Abstract Elastin fibres can be decomposed into their constituting proteins using several processes; in particular by saponification of some bonds with KOH in aqueous tertiobutyl alcohol, elastin solubilized proteins - ESP- of 10 to 200 KDa were produced with a good yield (70–80%). It is demonstrated that some of these proteins were capable of tightly re-associating with the native elastin fibres and remained bound on the fibres, in spite of several drastic washes using 1 M Guanidinium, HCl at 37°C for 1 h. At pH 4–5, approximately 30–40 μg ESP were retained per mg elastin. The same association is also shown to occur, under similar conditions, with Poly-ethylene-terephtalate, Poly-hexamethylene diamine-adipic acid but not with polyurethanes. The optimal conditions of the coupling were described as depending on ESP concentration, time, pH, ionic strength and Ca ++ . It was also shown that opposite pH conditions, i.e. pH 14, 0.5 M NaOH, could allow the retained proteins to desorb from polyesters. Hence, it will be possible to determine the sort of proteins which could be involved.
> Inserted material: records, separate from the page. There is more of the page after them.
(* ===== verification/OutputGuardFacts.v ===== *)
(** * What the guards guarantee

    The sanitizer keeps the text of a clause and only brackets what it finds;
    an audit that is approved after the output guard rests on the clause: each
    threshold's value, evidence and metric, each entity and each directive. *)
From S2P Require Import Prelude PyStr PyFloat PyRe PyText Json DocModels Facts Schemas Difflib.
From S2P Require Import OutputGuard.
From Stdlib Require Import SpecFloat.

Open Scope string_scope.

(** ** The sanitizer *)
Lemma redaction_keeps m : sublist (chars m) (chars (redaction m)).
Proof. unfold redaction. rewrite !chars_app. apply sublist_inserts_l, sublist_inserts_r. done. Qed.

Lemma redact_keeps rs t :
  sublist (chars t) (chars (fold_left (λ t r, re_sub r redaction t) rs t)).
Proof.
  revert t. induction rs as [|r rs IH]; intros t; cbn; [done|].
  etransitivity; [|apply IH]. apply re_sub_keeps, redaction_keeps.
Qed.

Lemma redact_clean rs t :
  List.flat_map (λ r, findall r t) rs = [] → fold_left (λ t r, re_sub r redaction t) rs t = t.
Proof.
  induction rs as [|r rs IH]; intros H; [done|]. cbn in H. apply app_eq_nil in H as [H1 H2].
  cbn. rewrite (re_sub_none r redaction t H1). by apply IH.
Qed.

(** The sanitizer flags and never discards: the visible text of a clause
    (normalized, without the invisible characters) survives in the cleaned text,
    character by character and in order; it is unchanged when no override phrase
    is found, and a phrase that is found is reported. *)
Theorem sanitizer_keeps_text nfkc text :
  let visible := re_sub _INVISIBLE_CHAR_RE (λ _, "") (nfkc text) in
  let r := sanitize_source_text nfkc text in
  sublist (chars visible) (chars (cleaned_text r))
  ∧ (detected_patterns r = [] → cleaned_text r = visible)
  ∧ (detected_patterns r ≠ [] → is_suspicious r = true).
Proof.
  cbv zeta. cbn [sanitize_source_text cleaned_text detected_patterns]. unfold redact_overrides. split_and!.
  - apply redact_keeps.
  - apply redact_clean.
  - intros H. unfold is_suspicious. cbn [detected_patterns sanitize_source_text].
    by destruct (detect_injection_patterns _).
Qed.

(** ** The output guard *)
Lemma str_or_idemp o : str_or (Some (str_or o "")) "" = str_or o "".
Proof. destruct o as [s|]; [|done]. cbn. by destruct (String.eqb_spec s "") as [->|Hne%String.eqb_neq]; cbn; rewrite ?Hne. Qed.

Lemma findings_from_none {A} (f : Z → A → option AuditFinding) i l :
  findings_from f i l = [] → ∀ x, x ∈ l → ∃ j, f j x = None.
Proof.
  revert i. induction l as [|y l IH]; intros i H x Hx; [by apply elem_of_nil in Hx|].
  cbn in H. apply app_eq_nil in H as [H1 H2]. apply elem_of_cons in Hx as [->|Hx].
  - exists i. by destruct (f i y).
  - by eapply IH.
Qed.

(** What a grounded claim has in the clause. *)
Definition supported (nfkc : string → string) (source quote : string) : Prop :=
  contains (_normalize_text nfkc quote) (_normalize_text nfkc source) = true
  ∨ ((∀ n, n ∈ numbers (_normalize_text nfkc quote) → n ∈ numbers (_normalize_text nfkc source))
     ∧ ∃ i j k, block (code_points (_normalize_text nfkc quote)) (code_points (_normalize_text nfkc source)) i j k
         ∧ flt_ltb (float_div (float_of_Z (Z.of_nat k))
                      (float_of_Z (Z.max (Z.of_nat (length (code_points (_normalize_text nfkc quote)))) 1)))
             (decimal 90 2) = false).

Definition grounded_threshold (nfkc : string → string) (source : string) (t : NumericalThreshold) : Prop :=
  _normalize_text nfkc (nt_evidence t) ≠ ""
  ∧ detect_injection_patterns (nt_evidence t) = [] ∧ detect_injection_patterns (metric t) = []
  ∧ supported nfkc source (nt_evidence t)
  ∧ (∃ n, (n = float_repr (value t) ∨ n = str_of_Z (int_of_float (value t))) ∧ n ∈ numbers source)
  ∧ (∃ n, (n = float_repr (value t) ∨ n = str_of_Z (int_of_float (value t))) ∧ n ∈ numbers (nt_evidence t)).

Definition grounded_quote (nfkc : string → string) (source quote : string) : Prop :=
  _normalize_text nfkc quote ≠ "" ∧ contains (_normalize_text nfkc quote) (_normalize_text nfkc source) = true.

Definition grounded (nfkc : string → string) (source : string) (r : ExtractedComplianceRule) : Prop :=
  (∀ t, t ∈ deterministic_logic r → grounded_threshold nfkc source t)
  ∧ (∀ e, e ∈ target_entities r → grounded_quote nfkc source (te_evidence e))
  ∧ (∀ d, d ∈ qualitative_directives r → grounded_quote nfkc source (qd_evidence d)).

Lemma str_in_spec x l : str_in x l = true ↔ x ∈ l.
Proof.
  unfold str_in. rewrite existsb_exists list_elem_of_In. split; [|by exists x; rewrite String.eqb_refl].
  by intros (y & Hy & ->%String.eqb_eq).
Qed.

Lemma unsupported_spec q s :
  unsupported_quote q s = false →
  (∀ n, n ∈ numbers q → n ∈ numbers s)
  ∧ ∃ i j k, block (code_points q) (code_points s) i j k
      ∧ flt_ltb (float_div (float_of_Z (Z.of_nat k)) (float_of_Z (Z.max (Z.of_nat (length (code_points q))) 1)))
          (decimal 90 2) = false.
Proof.
  unfold unsupported_quote. destruct (find_longest_match _ _ _) as [[i j] k] eqn:E. apply longest_match_block in E.
  intros [H1 H2]%orb_false_iff. split; [|by exists i, j, k].
  apply negb_false_iff in H1. rewrite forallb_forall in H1. intros n Hn.
  apply str_in_spec, H1. by apply list_elem_of_In.
Qed.

Lemma among_spec v tokens :
  str_in (value_strings v).1 tokens || str_in (value_strings v).2 tokens = true →
  ∃ n, (n = float_repr v ∨ n = str_of_Z (int_of_float v)) ∧ n ∈ tokens.
Proof.
  intros [H|H]%orb_prop; apply str_in_spec in H; [exists (float_repr v); auto|].
  cbn in H. destruct (float_is_integer v); eauto.
Qed.

Lemma threshold_grounded nfkc source i t :
  threshold_finding nfkc source i t = None → grounded_threshold nfkc source t.
Proof.
  unfold threshold_finding. destruct (String.eqb_spec (_normalize_text nfkc (nt_evidence t)) "") as [|Hne]; [done|].
  case_bool_decide as Einj; [|done]. apply app_eq_nil in Einj as [Ei1 Ei2]. cbn [negb orb].
  destruct (contains "[REDACTED-POSSIBLE-INJECTION" _); [done|].
  destruct (negb (contains _ _) && _) eqn:Equote; [done|].
  pose proof (among_spec (value t)) as Ham. destruct (value_strings (value t)) as [vs is_] eqn:Ev. cbn in Ham.
  destruct (negb (_ || _) || _) eqn:Eval; [done|]. intros _.
  apply orb_false_iff in Eval as [E1%negb_false_iff E2%negb_false_iff].
  split_and!; [done..| |by apply Ham|by apply Ham].
  apply andb_false_iff in Equote as [Eq%negb_false_iff|Eq]; [by left|right]. by apply unsupported_spec.
Qed.

Lemma entity_grounded nfkc source j e : entity_finding nfkc source j e = None → grounded_quote nfkc source (te_evidence e).
Proof.
  unfold entity_finding, grounded_quote. destruct (String.eqb_spec (_normalize_text nfkc (te_evidence e)) ""); [done|].
  by destruct (contains _ _).
Qed.

Lemma directive_grounded nfkc source k d :
  directive_finding nfkc source k d = None → grounded_quote nfkc source (qd_evidence d).
Proof.
  unfold directive_finding, grounded_quote. destruct (String.eqb_spec (_normalize_text nfkc (qd_evidence d)) ""); [done|].
  by destruct (contains _ _).
Qed.

Lemma no_findings_grounded nfkc r source : validate_source_grounding nfkc r source = [] → grounded nfkc source r.
Proof.
  unfold validate_source_grounding. intros [H1 [H2 H3]%app_eq_nil]%app_eq_nil. split_and!.
  - intros t Ht. destruct (findings_from_none _ _ _ H1 t Ht) as [i Hi]. by eapply threshold_grounded.
  - intros e He. destruct (findings_from_none _ _ _ H2 e He) as [i Hi]. by eapply entity_grounded.
  - intros d Hd. destruct (findings_from_none _ _ _ H3 d Hd) as [i Hi]. by eapply directive_grounded.
Qed.

Lemma findings_from_blockers {A} (f : Z → A → option AuditFinding) i l x :
  (∀ i x b, f i x = Some b → severity b = BLOCKER) → x ∈ findings_from f i l → severity x = BLOCKER.
Proof.
  intros Hf. revert i. induction l as [|y l IH]; intros i; cbn; [by intros ?%elem_of_nil|].
  intros [H|H]%elem_of_app; [|by eapply IH]. destruct (f i y) as [b|] eqn:E; [|by apply elem_of_nil in H].
  apply list_elem_of_singleton in H as ->. by eapply Hf.
Qed.

Lemma grounding_blocks nfkc r source x : x ∈ validate_source_grounding nfkc r source → severity x = BLOCKER.
Proof.
  unfold validate_source_grounding. rewrite !elem_of_app. intros [H|[H|H]]; eapply findings_from_blockers, H.
  - intros i t b. unfold threshold_finding. destruct (value_strings _). by repeat case_match; intros [= <-].
  - intros i t b. unfold entity_finding. by repeat case_match; intros [= <-].
  - intros i t b. unfold directive_finding. by repeat case_match; intros [= <-].
Qed.

Lemma add_findings_rejects a x fs n : severity x = BLOCKER → verdict (add_findings a (x :: fs) n) = REJECTED.
Proof. intros H. unfold add_findings. cbn. by rewrite H. Qed.

(** The guard either leaves rule and audit as they are, and then everything is
    grounded, or rejects. *)
Lemma guard_cases nfkc parse r a text d p r' a' p' :
  guard_and_validate_extraction nfkc parse r a text d p = Ok (r', a', p') →
  (r' = r ∧ a' = a ∧ grounded nfkc text r
   ∧ ∃ g p1, check_extraction_output parse (Some (str_or (extraction_notes r) "")) (ambiguous_spans r) d p = Ok (g, p1)
       ∧ gr_validation_passed g = true)
  ∨ verdict a' = REJECTED.
Proof.
  unfold guard_and_validate_extraction. intros ([g p1] & Hg & H)%res_bind_Ok.
  destruct (gr_validation_passed g) eqn:Eg.
  - injection H as <- Ha <-. destruct (validate_source_grounding nfkc r text) as [|x fs] eqn:E.
    + left. split_and!; [done|done|by apply no_findings_grounded|by exists g, p1].
    + right. subst a'. apply add_findings_rejects, (grounding_blocks nfkc r text). rewrite E. left.
  - injection H as _ Ha _. right. subst a'. destruct (validate_source_grounding _ _ _) as [|x fs] eqn:E.
    + by apply add_findings_rejects.
    + apply add_findings_rejects. assert (x ∈ x :: fs) as Hx by left. rewrite -E in Hx. by eapply grounding_blocks.
Qed.

(** A field without leakage, or one that is its own notice of redaction. *)
Definition leak_free (text : string) : Prop := detect_injection_patterns text = [] ∨ leakage_validate text = Some text.

Lemma fixing_clean notes spans d p g p' :
  check_extraction_output fixing notes spans d p = Ok (g, p') → gr_validation_passed g = true →
  leak_free (str_or notes "") ∧ leak_free (join " | " spans).
Proof.
  assert (∀ s, bool_decide (Some (default s (leakage_validate s)) = Some s) = true → leak_free s) as Hs.
  { intros s H%bool_decide_eq_true. unfold leak_free. destruct (leakage_validate s) as [x|] eqn:E.
    - right. cbn in H. congruence.
    - left. unfold leakage_validate in E. by destruct (detect_injection_patterns s). }
  unfold check_extraction_output. intros (p1 & _ & [= <- <-])%res_bind_Ok.
  cbn [gr_validation_passed forallb leak_finding lk_passed]. rewrite !andb_true_iff. intros (H1 & H2 & _).
  split; apply Hs; assumption.
Qed.

(** No rule is approved on words its clause does not contain: when the
    output guard lets an approval through, it has changed neither rule nor
    audit, the notes and ambiguous spans are free of override phrases, every
    threshold has evidence from the clause (verbatim, or nine tenths of it in
    one piece and no number of its own), free of override phrases, in which its
    value occurs as a number, as it does in the clause, and every entity and
    directive quotes the clause.  In every other case the verdict is a
    rejection or was no approval before. *)
Theorem approved_is_grounded nfkc r a text d p r' a' p' :
  guard_and_validate_extraction nfkc fixing r a text d p = Ok (r', a', p') →
  (verdict a' = APPROVED →
     r' = r ∧ a' = a ∧ grounded nfkc text r
     ∧ leak_free (str_or (extraction_notes r) "") ∧ leak_free (join " | " (ambiguous_spans r)))
  ∧ (verdict a' = REJECTED ∨ verdict a' = verdict a)
  ∧ deterministic_logic r' = deterministic_logic r.
Proof.
  intros H. split_and!.
  - intros Ha. destruct (guard_cases _ _ _ _ _ _ _ _ _ _ H) as [(-> & -> & Hg & g & p1 & Hc & Hp)|Hr]; [|congruence].
    destruct (fixing_clean _ _ _ _ _ _ Hc Hp) as [H1 H2]. rewrite str_or_idemp in H1. done.
  - destruct (guard_cases _ _ _ _ _ _ _ _ _ _ H) as [(-> & -> & _)|Hr]; auto.
  - unfold guard_and_validate_extraction in H. apply res_bind_Ok in H as ([g p1] & _ & H).
    destruct (gr_validation_passed g); by injection H as <- _ _.
Qed.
This property of ESP allows us 1. to better understand the exceptional capacity of tissue repair certainly due to adhesive properties of the artificial connective matrices containing elastin or ESP, developed in our laboratory, 2. to provide a new approach for elucidating elastin microstructure and function, 3. especially to provide a new mode for coating certain fibres, yielding materials with bioactive and biofonctional qualities.